Tomás Ruíz, con su equipo de ayudantes, en el Instituto Español Cañada Blanch
Tomás Ruíz, con su equipo de ayudantes, en el Instituto Español Cañada Blanch

El Brexit, como ha hecho con muchas otras cosas, ha estropeado ese maravilloso puente que constituía la escuela de fútbol. “Aquí los padres se conocían entre ellos, surgían nuevas relaciones y amistades. Y todos aprendían de todos. El Brexit nos ha fastidiado, porque el colegio tendrá menos niños a partir del año que viene. Va a ser mucho más difícil que la gente venga a Londres. Vamos a perder mucho con este desastre”, se lamenta.

Aguantará mientras pueda. Cada tarde comienza, al terminar las clases, su rutina. Primero con los más pequeños, de seis, siete y ocho años. Observar a cada uno de esos seres minúsculos es toda una lección. El tímido y retraído que se abre a los demás con un balón en los pies. El perezoso que aprovecha cada descuido de los profesores -Tomás cuenta con dos ayudantes- para esconderse en la esquina del recreo. El lanzado que ya se recorre el patio sin bajar la mirada, pegado a la pelota. “Ese es un figura. Lo fue desde el primer día”, dice con orgullo el entrenador.

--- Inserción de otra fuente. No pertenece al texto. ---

(* ===== verification/Panels.v ===== *)
(** * The Board's ledgers and summaries (gwk-tui/src/board.rs)

    The panels that list or fold a ledger: workflow runs, the event tail, the
    replay frames, the fleet, cost and health, the audit ledger, and the two
    summaries (estate and activity) with the typed values the command line
    prints beside them.  [rows] chooses the panel; [target_order] is the walk of
    the keyboard. *)

From Stdlib Require Import DecimalString.
From S2P Require Import Prelude Text Fsm Envelope Command Ordered Theme Forest Board.
Import Numeric Tier Marks Styles.

(** Newest first, ties by id. *)
Definition newest_leb {A} (at_ id : A -> string) : A -> A -> bool :=
  lex (fun x y => String.leb (at_ y) (at_ x)) (id_leb id).

Definition u128_max : Z := 340282366920938463463374607431768211455.
(** [u128::saturating_add]. *)
Definition saturating_add_u128 (a b : Z) : Z := Z.min (a + b) u128_max.

(** The options that are there. *)
Definition flatten {A} (l : list (option A)) : list A := omap (fun x => x) l.

(** ** Workflow runs *)

Definition workflow_run_row (tier : ColorTier) (run : WorkflowRun) : Row :=
  let live := match run_closed_at run with None => true | Some _ => false end in
  let bind :=
    if live then "running"
    else if String.eqb (run_state run) "completed" then "done"
    else if String.eqb (run_state run) "failed" then "failed"
    else if String.eqb (run_state run) "canceled" then "canceled"
    else "unknown" in
  let label := default (run_id run) (run_title run) in
  let step := match run_step run with None => "step absent" | Some step => "step " +:+ step end in
  let text :=
    if live then label +:+ "  " +:+ run_state run +:+ "  " +:+ step
    else label +:+ "  outcome " +:+ run_state run +:+ "  " +:+ step in
  let right :=
    match run_closed_at run with
    | None => "updated " +:+ hhmm (run_updated_at run)
    | Some closed => "closed " +:+ hhmm closed
    end in
  line INDENT_STEP text (Some right) (named_style bind tier) (Some (TWorkflowRun (run_id run))).

(** [workflow_run_rows]. *)
Definition workflow_run_rows {V} (st : BoardState V) (tier : ColorTier) : list Row :=
  let muted := muted_of tier in
  let '(runs, duplicates) := unique_by_id run_id (bs_runs st) in
  let runs := sort_by (newest_leb run_updated_at run_id) runs in
  let out := pinned_block (flatten [duplicate_finding duplicates "workflow run"])
    (if bs_complete st then [] else [("run ledger", "read short of the last page -- rows are a prefix")]) muted in
  match runs with
  | [] => out ++ [plain "no workflow runs -- no run history on this page" muted]
  | _ =>
      let live := filter (fun r => run_closed_at r = None) runs in
      let closed := filter (fun r => run_closed_at r <> None) runs in
      out ++ [plain (plural (length runs) "workflow run" "workflow runs" +:+ "  " +:+ fold_word (bs_complete st)) muted]
      ++ match live with [] => [] | _ => plain "live" muted :: (workflow_run_row tier <$> live) end
      ++ match closed with [] => [] | _ => plain "history" muted :: (workflow_run_row tier <$> closed) end
  end.

(** ** The event tail *)

(** The filters of the tail. *)
Definition tail_keeps {V} (tail : EventTail) (e : EventEnvelope V) : bool :=
  match tail_cursor tail with None => true | Some c => (c <? global_sequence e)%Z end
  && match tail_aggregate_type tail with None => true | Some k => String.eqb (aggregate_type e) k end
  && match tail_event_type tail with None => true | Some k => String.eqb (event_type e) k end.

Definition event_leb {V} : EventEnvelope V -> EventEnvelope V -> bool :=
  lex (fun x y => (global_sequence y <=? global_sequence x)%Z) (id_leb event_id).

Definition event_row {V} (e : EventEnvelope V) : Row :=
  line INDENT_STEP
    ("#" +:+ to_numeric_text (global_sequence e) +:+ "  " +:+ hhmm (appended_at e) +:+ "  " +:+ event_type e +:+ "  " +:+
     aggregate_type e +:+ "/" +:+ aggregate_id e)
    (Some (event_id e)) style_default (Some (TEvent (event_id e))).

(** The events the panel lists. *)
Definition tail_events {V} (st : BoardState V) : list (EventEnvelope V) :=
  sort_by event_leb (filter (fun e => tail_keeps (bs_event_tail st) e = true) (unique_by_id event_id (bs_events st)).1).

(** [event_rows]. *)
Definition event_rows {V} (st : BoardState V) (tier : ColorTier) : list Row :=
  let muted := muted_of tier in
  let tail := bs_event_tail st in
  let events := tail_events st in
  let out := pinned_block (flatten [duplicate_finding (unique_by_id event_id (bs_events st)).2 "event"])
    (if Nat.ltb 0 (tail_dropped tail)
     then [("tail buffer", plural (tail_dropped tail) "older event" "older events" +:+
            " removed from memory -- resume from a visible sequence")]
     else []) muted in
  let cursor := match tail_cursor tail with None => "beginning" | Some c => to_numeric_text c end in
  let header := plain (plural (length events) "event" "events" +:+ "  " +:+ (if tail_live tail then "live" else "page") +:+
    " after " +:+ cursor +:+ "  filter aggregate=" +:+ default "*" (tail_aggregate_type tail) +:+
    " event=" +:+ default "*" (tail_event_type tail)) muted in
  match events with
  | [] => out ++ [header; plain (if tail_live tail then "no matching events delivered -- tail is waiting"
                                 else "no matching events on this page") muted]
  | _ => out ++ [header] ++ (event_row <$> events)
  end.

(** ** Replay frames *)

Definition OUTPUT_PREVIEW_BYTES : nat := 64.

(** [replay_seq] and [replay_elapsed_ms]. *)
Definition replay_seq (f : ReplayFrame) : Z := match f with ReplayOutput s _ _ | ReplayResize s _ _ _ => s end.
Definition replay_elapsed_ms (f : ReplayFrame) : Z := match f with ReplayOutput _ e _ | ReplayResize _ e _ _ => e end.

(** [String::from_utf8_lossy]: every maximal piece of an ill-formed sequence
    becomes U+FFFD. *)
Definition within (lo hi b : Z) : bool := ((lo <=? b) && (b <=? hi))%Z.
Definition fffd : list Z := [239; 191; 189]%Z.
Fixpoint from_utf8_lossy (l : list Z) : list Z :=
  match l with
  | [] => []
  | b0 :: l1 =>
      if within 0 127 b0 then b0 :: from_utf8_lossy l1
      else if within 194 223 b0 then
        match l1 with
        | b1 :: l2 => if within 128 191 b1 then b0 :: b1 :: from_utf8_lossy l2 else fffd ++ from_utf8_lossy l1
        | [] => fffd
        end
      else if within 224 239 b0 then
        match l1 with
        | b1 :: l2 =>
            if within (if (b0 =? 224)%Z then 160 else 128) (if (b0 =? 237)%Z then 159 else 191) b1 then
              match l2 with
              | b2 :: l3 => if within 128 191 b2 then b0 :: b1 :: b2 :: from_utf8_lossy l3 else fffd ++ from_utf8_lossy l2
              | [] => fffd
              end
            else fffd ++ from_utf8_lossy l1
        | [] => fffd
        end
      else if within 240 244 b0 then
        match l1 with
        | b1 :: l2 =>
            if within (if (b0 =? 240)%Z then 144 else 128) (if (b0 =? 244)%Z then 143 else 191) b1 then
              match l2 with
              | b2 :: l3 =>
                  if within 128 191 b2 then
                    match l3 with
                    | b3 :: l4 =>
                        if within 128 191 b3 then b0 :: b1 :: b2 :: b3 :: from_utf8_lossy l4 else fffd ++ from_utf8_lossy l3
                    | [] => fffd
                    end
                  else fffd ++ from_utf8_lossy l2
              | [] => fffd
              end
            else fffd ++ from_utf8_lossy l1
        | [] => fffd
        end
      else fffd ++ from_utf8_lossy l1
  end.

Fixpoint string_of_bytes (l : list Z) : string :=
  match l with [] => EmptyString | b :: l => String (Ascii.ascii_of_N (Z.to_N b)) (string_of_bytes l) end.

(** [output_preview]. *)
Definition output_preview (bytes : list Z) : string :=
  match bytes with
  | [] => "(empty)"
  | _ =>
      let visible := Nat.min (length bytes) OUTPUT_PREVIEW_BYTES in
      let preview := string_of_bytes (from_utf8_lossy (take visible bytes)) in
      if Nat.ltb visible (length bytes) then preview +:+ "... (+" +:+ num (length bytes - visible) +:+ " bytes)" else preview
  end.

Definition replay_row (f : ReplayFrame) : Row :=
  let text :=
    match f with
    | ReplayOutput _ e bytes =>
        to_numeric_text e +:+ "ms  output  " +:+ num (length bytes) +:+ " bytes  " +:+ output_preview bytes
    | ReplayResize _ e cols rows => to_numeric_text e +:+ "ms  resize  " +:+ to_numeric_text cols +:+ "x" +:+ to_numeric_text rows
    end in
  line 0 text (Some ("seq " +:+ to_numeric_text (replay_seq f))) style_default (Some (TReplayFrame (replay_seq f))).

(** [replay_rows]. *)
Definition replay_rows {V} (st : BoardState V) (tier : ColorTier) : list Row :=
  let muted := muted_of tier in
  match bs_replay st with
  | [] => [plain "no replay frames -- nothing recorded" muted]
  | frames =>
      let span := match last frames with Some f => replay_elapsed_ms f | None => 0%Z end in
      plain (num (length frames) +:+ " replay frames  " +:+ to_numeric_text span +:+ "ms span") muted :: (replay_row <$> frames)
  end.

(** ** Attention, activity and debt *)

Definition SUMMARY_ROWS : nat := 5.

(** [summary_findings]. *)
Definition summary_findings {V} (st : BoardState V) (include_cost : bool) : list string :=
  flatten [
    duplicate_finding (unique_by_id task_id (bs_tasks st)).2 "task";
    duplicate_finding (unique_by_id at_id (bs_attempts st)).2 "attempt";
    duplicate_finding (unique_by_id ai_id (bs_attention st)).2 "attention item";
    duplicate_finding (unique_by_id wt_id (bs_worktrees st)).2 "worktree";
    duplicate_finding (unique_by_id le_id (bs_leases st)).2 "lease";
    if include_cost then duplicate_finding (unique_by_id cost_id (bs_costs st)).2 "cost entry" else None].

(** P0 first, the unranked last. *)
Definition priority_leb (x y : AttentionItem) : bool :=
  match ai_priority x, ai_priority y with
  | Some a, Some b => (a <=? b)%Z
  | Some _, None => true
  | None, Some _ => false
  | None, None => true
  end.

(** [ranked_attention]. *)
Definition ranked_attention (items : list AttentionItem) : list AttentionItem :=
  sort_by (lex priority_leb (id_leb ai_id)) (filter (fun i => ai_resolved_at i = None) (unique_by_id ai_id items).1).

Record ActivityFact := { af_at : string; af_kind : string; af_id : string; af_summary : string }.
Record OwedFact := { of_kind : string; of_id : string; of_reason : string }.

Definition fact_leb : ActivityFact -> ActivityFact -> bool :=
  lex (fun x y => String.leb (af_at y) (af_at x))
    (lex (fun x y => String.leb (af_kind x) (af_kind y)) (fun x y => String.leb (af_id x) (af_id y))).

(** Every recorded change of the pages, unsorted. *)
Definition activity_facts {V} (st : BoardState V) : list ActivityFact :=
  ((fun t => {| af_at := task_updated_at t; af_kind := "task"; af_id := task_id t;
                af_summary := default "untitled" (task_title t) +:+ "  " +:+ (task_face (task_state t)).1 |})
     <$> (unique_by_id task_id (bs_tasks st)).1) ++
  ((fun a => {| af_at := at_updated_at a; af_kind := "attempt"; af_id := at_id a;
                af_summary := at_engine a +:+ "  " +:+ (attempt_face (at_state a)).1 |})
     <$> (unique_by_id at_id (bs_attempts st)).1) ++
  ((fun i => {| af_at := default (ai_raised_at i) (ai_resolved_at i); af_kind := "attention_item"; af_id := ai_id i;
                af_summary := (match ai_resolved_at i with Some _ => "resolved" | None => "raised" end) +:+ "  " +:+ ai_summary i |})
     <$> (unique_by_id ai_id (bs_attention st)).1) ++
  ((fun w => {| af_at := default (wt_created_at w) (wt_released_at w); af_kind := "worktree"; af_id := wt_id w;
                af_summary := wt_repo w +:+ "  " +:+ wt_branch w +:+ "  " +:+ (worktree_face w).1 |})
     <$> (unique_by_id wt_id (bs_worktrees st)).1) ++
  ((fun l => {| af_at := le_updated_at l; af_kind := "lease"; af_id := le_id l;
                af_summary := default "unnamed scope" (le_scope l) +:+ "  " +:+ (lease_face (le_state l)).1 |})
     <$> (unique_by_id le_id (bs_leases st)).1).

(** [recent_activity]. *)
Definition recent_activity {V} (st : BoardState V) : list ActivityFact :=
  take SUMMARY_ROWS (sort_by fact_leb (activity_facts st)).

Record CostHeadline := {
  ch_entries : nat; ch_priced_entries : nat; ch_unpriced_entries : nat; ch_estimated_entries : nat;
  ch_cost_micros : option string;
}.

(** The loop of [cost_headline]: micros, priced and estimated rows. *)
Definition price (acc : Z * nat * nat) (c : CostEntry) : Z * nat * nat :=
  let '(micros, priced, estimated) := acc in
  let estimated := estimated + (if bool_decide (cost_is_estimate c = Some true) then 1 else 0) in
  match cost_micros c with
  | Some v => (saturating_add_u128 micros v, S priced, estimated)
  | None => (micros, priced, estimated)
  end.

(** [cost_headline]. *)
Definition cost_headline (costs : list CostEntry) : CostHeadline :=
  let costs := (unique_by_id cost_id costs).1 in
  let '(micros, priced, estimated) := foldl price (0%Z, 0, 0) costs in
  {| ch_entries := length costs; ch_priced_entries := priced; ch_unpriced_entries := length costs - priced;
     ch_estimated_entries := estimated;
     ch_cost_micros := if Nat.ltb 0 priced then Some (to_numeric_text micros) else None |}.

Record AttemptBudget := {
  ab_kind : string; ab_attempt_id : string; ab_version : Z; ab_budget : option Budget; ab_uncapped_axes : list string;
}.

Entrenamiento en las instalaciones de la Academia Westminster, en Londres
Entrenamiento en las instalaciones de la Academia Westminster, en Londres

Y luego, a cargar todo el material para irse hasta los campos cercanos de la Academia Westminster, un colegio público inglés al que Tomás ha conseguido camelar para que le alquilen sus instalaciones. Dos campos en medio de vías de tren, bajo pasarelas urbanas y rodeados del tráfico de Londres de cada tarde. Las camisetas oficiales se las regala su amigo Sergio Dionisio, un portugués loco del fútbol que montó su pequeña empresa de limpieza hace veinte años en la capital británica. Habla de Tomás con cariño y admiración, como muchos otros padres para los que la escuela ha sido un enganche providencial con su propio pasado. A lo lejos, se oye al entrenador soltar un par de gritos a los chavales. Todos ellos sentados en el centro del campo. Se le estaban desperdigando, sin prestar la atención debida. Escuchan con seriedad a quien les ha tomado en serio desde el primer momento.